What to do:
Print all entries precisely as they are written.

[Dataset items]
(** * HybridRAG: the hybrid search engine of [app/search/hybrid_search.py]

    A shallow embedding of [HybridSearch] (semantic retrieval, min-max
    normalisation, keyword scoring with term expansion, weighted fusion,
    reranking, truncation) and the properties of its ranking pipeline.

    Modelling conventions.
    - Python [float] scores are exact rationals ([Q]); comparisons of scores
      are comparisons of rationals ([Qeq_bool], [Qle_bool]) and equalities
      between scores are stated with [==].  Rounding, infinities and NaN are
      outside the model.
    - Python [str] is [string]; the model covers ASCII text: [lower] maps
      [A-Z] to [a-z], whitespace is the ASCII part of [str.isspace], and
      [\w] is [[A-Za-z0-9_]].
    - [dict] is [gmap], [set] is [gset]; iteration over a set follows
      [elements].
    - [id(result.chunk)] is the field [chunk_id] of the chunk: one object has
      one identity, so chunks of a pool that share a [chunk_id] are the same
      chunk ([pool_wf]).
    - Every entry of the list a vector store returns is a [SearchResult]
      object of its own (both stores of the repository build a fresh one per
      hit), so the in-place updates of [result.metadata] are updates of the
      list entries.
    - Exceptions are values of [exn]; the call to the vector store is the
      only I/O of a search and is recorded in a trace. *)

From Stdlib Require Import Ascii String QArith Qminmax Lqa.
From stdpp Require Import gmap strings list sorting.

Local Open Scope Q_scope.

(** ** Python [str] methods used by the search *)

Module Str.

(** [str.isspace] on one ASCII character: TAB..CR, FS..US and SPACE. *)
Definition isspace (c : ascii) : bool :=
  let n := nat_of_ascii c in
  ((9 <=? n)%nat && (n <=? 13)%nat) || ((28 <=? n)%nat && (n <=? 32)%nat).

Your response:
(** * HybridRAG: the hybrid search engine of [app/search/hybrid_search.py]

    A shallow embedding of [HybridSearch] (semantic retrieval, min-max
    normalisation, keyword scoring with term expansion, weighted fusion,
    reranking, truncation) and the properties of its ranking pipeline.

    Modelling conventions.
    - Python [float] scores are exact rationals ([Q]); comparisons of scores
      are comparisons of rationals ([Qeq_bool], [Qle_bool]) and equalities
      between scores are stated with [==].  Rounding, infinities and NaN are
      outside the model.
    - Python [str] is [string]; the model covers ASCII text: [lower] maps
      [A-Z] to [a-z], whitespace is the ASCII part of [str.isspace], and
      [\w] is [[A-Za-z0-9_]].
    - [dict] is [gmap], [set] is [gset]; iteration over a set follows
      [elements].
    - [id(result.chunk)] is the field [chunk_id] of the chunk: one object has
      one identity, so chunks of a pool that share a [chunk_id] are the same
      chunk ([pool_wf]).
    - Every entry of the list a vector store returns is a [SearchResult]
      object of its own (both stores of the repository build a fresh one per
      hit), so the in-place updates of [result.metadata] are updates of the
      list entries.
    - Exceptions are values of [exn]; the call to the vector store is the
      only I/O of a search and is recorded in a trace. *)

From Stdlib Require Import Ascii String QArith Qminmax Lqa.
From stdpp Require Import gmap strings list sorting.

Local Open Scope Q_scope.

(** ** Python [str] methods used by the search *)

Module Str.

(** [str.isspace] on one ASCII character: TAB..CR, FS..US and SPACE. *)
Definition isspace (c : ascii) : bool :=
  let n := nat_of_ascii c in
  ((9 <=? n)%nat && (n <=? 13)%nat) || ((28 <=? n)%nat && (n <=? 32)%nat).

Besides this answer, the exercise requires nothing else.